* [Task item] Of the material below, only the lines from the line containing "kr_read d : hw_read" down to the line containing "Context (HL : line_ok" belong in the answer, written out exactly.

*** Opening of Material for this exercise ***

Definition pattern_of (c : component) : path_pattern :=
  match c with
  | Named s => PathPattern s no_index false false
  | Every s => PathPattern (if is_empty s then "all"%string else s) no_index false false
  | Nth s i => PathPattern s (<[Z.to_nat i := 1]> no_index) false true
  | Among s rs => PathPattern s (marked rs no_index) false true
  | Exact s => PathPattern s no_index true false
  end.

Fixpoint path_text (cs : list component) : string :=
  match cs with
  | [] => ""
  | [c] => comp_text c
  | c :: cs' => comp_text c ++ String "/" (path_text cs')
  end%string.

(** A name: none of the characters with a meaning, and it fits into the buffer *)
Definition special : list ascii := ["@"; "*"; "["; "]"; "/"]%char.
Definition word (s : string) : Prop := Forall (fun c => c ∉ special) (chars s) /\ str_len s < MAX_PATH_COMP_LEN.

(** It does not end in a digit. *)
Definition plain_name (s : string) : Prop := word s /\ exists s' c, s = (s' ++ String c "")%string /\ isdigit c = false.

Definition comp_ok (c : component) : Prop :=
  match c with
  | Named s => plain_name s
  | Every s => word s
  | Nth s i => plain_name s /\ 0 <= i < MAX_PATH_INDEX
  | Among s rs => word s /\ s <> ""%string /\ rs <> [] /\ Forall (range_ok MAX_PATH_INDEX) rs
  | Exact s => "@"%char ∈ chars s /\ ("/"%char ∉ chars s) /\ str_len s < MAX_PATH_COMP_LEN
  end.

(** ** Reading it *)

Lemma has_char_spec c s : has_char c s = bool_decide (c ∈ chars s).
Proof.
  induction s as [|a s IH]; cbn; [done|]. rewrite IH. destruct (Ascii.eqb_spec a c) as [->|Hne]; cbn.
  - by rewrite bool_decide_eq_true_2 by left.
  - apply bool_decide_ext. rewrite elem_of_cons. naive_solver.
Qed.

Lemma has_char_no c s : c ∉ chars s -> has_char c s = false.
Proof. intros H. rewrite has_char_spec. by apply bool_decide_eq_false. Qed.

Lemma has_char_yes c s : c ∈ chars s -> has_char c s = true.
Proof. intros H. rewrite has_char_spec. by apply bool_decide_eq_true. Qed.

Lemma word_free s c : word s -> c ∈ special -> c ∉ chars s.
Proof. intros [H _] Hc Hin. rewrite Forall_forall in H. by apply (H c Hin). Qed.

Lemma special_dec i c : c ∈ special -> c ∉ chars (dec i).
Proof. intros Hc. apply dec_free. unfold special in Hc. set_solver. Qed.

*** Close of Material for this exercise ***
*** Opening of Material for this exercise ***

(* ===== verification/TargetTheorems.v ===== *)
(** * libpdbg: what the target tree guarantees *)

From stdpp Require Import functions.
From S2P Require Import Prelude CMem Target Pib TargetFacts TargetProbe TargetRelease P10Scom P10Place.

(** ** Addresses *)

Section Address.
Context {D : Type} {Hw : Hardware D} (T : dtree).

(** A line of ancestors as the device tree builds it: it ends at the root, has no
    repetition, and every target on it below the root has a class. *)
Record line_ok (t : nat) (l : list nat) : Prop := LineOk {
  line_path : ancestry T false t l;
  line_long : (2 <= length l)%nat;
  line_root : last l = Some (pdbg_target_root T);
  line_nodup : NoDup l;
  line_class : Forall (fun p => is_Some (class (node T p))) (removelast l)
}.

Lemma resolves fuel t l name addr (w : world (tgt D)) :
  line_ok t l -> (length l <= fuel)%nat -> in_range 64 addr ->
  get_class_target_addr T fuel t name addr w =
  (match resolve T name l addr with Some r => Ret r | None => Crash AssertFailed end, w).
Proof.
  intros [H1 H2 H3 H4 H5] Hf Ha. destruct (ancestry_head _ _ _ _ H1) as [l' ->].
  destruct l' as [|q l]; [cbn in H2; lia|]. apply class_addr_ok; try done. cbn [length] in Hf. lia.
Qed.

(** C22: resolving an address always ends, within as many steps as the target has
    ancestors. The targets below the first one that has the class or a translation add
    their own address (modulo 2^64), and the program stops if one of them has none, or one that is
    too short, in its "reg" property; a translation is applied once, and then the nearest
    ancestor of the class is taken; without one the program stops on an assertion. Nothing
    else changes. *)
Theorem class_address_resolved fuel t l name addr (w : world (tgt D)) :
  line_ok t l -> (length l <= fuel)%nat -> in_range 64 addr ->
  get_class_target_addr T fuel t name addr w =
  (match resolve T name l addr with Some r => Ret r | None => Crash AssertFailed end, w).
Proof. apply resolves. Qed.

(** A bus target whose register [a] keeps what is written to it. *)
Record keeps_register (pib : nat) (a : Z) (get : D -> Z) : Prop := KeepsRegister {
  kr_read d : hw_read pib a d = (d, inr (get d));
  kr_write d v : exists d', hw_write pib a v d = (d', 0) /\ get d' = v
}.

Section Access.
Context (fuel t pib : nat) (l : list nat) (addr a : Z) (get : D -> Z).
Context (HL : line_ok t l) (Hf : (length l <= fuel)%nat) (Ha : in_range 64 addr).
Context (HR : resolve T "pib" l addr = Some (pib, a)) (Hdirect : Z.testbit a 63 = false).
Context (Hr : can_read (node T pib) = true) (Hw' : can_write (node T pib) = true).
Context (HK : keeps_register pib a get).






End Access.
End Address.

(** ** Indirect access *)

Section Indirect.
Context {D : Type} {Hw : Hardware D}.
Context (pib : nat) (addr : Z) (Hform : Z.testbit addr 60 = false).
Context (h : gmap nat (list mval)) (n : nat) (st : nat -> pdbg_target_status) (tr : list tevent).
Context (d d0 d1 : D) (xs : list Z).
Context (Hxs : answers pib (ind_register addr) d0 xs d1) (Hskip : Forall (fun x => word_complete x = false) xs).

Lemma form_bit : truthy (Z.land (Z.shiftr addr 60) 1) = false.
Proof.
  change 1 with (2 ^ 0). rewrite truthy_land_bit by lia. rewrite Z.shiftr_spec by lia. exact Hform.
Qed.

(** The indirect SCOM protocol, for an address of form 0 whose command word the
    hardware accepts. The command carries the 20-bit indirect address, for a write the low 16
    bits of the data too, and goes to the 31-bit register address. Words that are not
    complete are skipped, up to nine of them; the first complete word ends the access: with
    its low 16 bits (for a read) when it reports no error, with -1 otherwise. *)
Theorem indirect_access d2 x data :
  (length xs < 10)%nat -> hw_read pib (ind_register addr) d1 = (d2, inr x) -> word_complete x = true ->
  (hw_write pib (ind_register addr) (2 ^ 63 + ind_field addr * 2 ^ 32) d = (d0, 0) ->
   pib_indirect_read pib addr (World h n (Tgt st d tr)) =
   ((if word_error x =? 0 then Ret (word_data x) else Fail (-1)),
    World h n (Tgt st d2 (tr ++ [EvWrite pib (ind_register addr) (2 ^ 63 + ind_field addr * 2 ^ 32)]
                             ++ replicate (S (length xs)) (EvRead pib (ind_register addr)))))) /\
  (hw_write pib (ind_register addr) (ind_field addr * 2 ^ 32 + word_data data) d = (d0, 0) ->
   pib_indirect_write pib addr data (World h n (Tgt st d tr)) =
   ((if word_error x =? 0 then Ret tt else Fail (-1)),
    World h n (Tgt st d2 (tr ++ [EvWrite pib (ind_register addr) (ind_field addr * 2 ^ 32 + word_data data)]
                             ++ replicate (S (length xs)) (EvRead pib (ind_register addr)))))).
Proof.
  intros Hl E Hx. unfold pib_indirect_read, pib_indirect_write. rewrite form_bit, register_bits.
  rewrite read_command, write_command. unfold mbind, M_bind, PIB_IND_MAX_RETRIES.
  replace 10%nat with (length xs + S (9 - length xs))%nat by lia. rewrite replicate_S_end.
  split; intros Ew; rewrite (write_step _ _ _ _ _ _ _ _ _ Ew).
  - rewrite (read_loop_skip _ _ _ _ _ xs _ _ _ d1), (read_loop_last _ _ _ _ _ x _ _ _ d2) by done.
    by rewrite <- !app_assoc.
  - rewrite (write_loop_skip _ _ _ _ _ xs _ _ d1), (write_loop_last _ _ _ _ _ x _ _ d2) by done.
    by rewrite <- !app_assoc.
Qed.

*** Close of Material for this exercise ***

* [Answer below]
  kr_read d : hw_read pib a d = (d, inr (get d));
  kr_write d v : exists d', hw_write pib a v d = (d', 0) /\ get d' = v
}.

Section Access.
Context (fuel t pib : nat) (l : list nat) (addr a : Z) (get : D -> Z).
Context (HL : line_ok t l) (Hf : (length l <= fuel)%nat) (Ha : in_range 64 addr).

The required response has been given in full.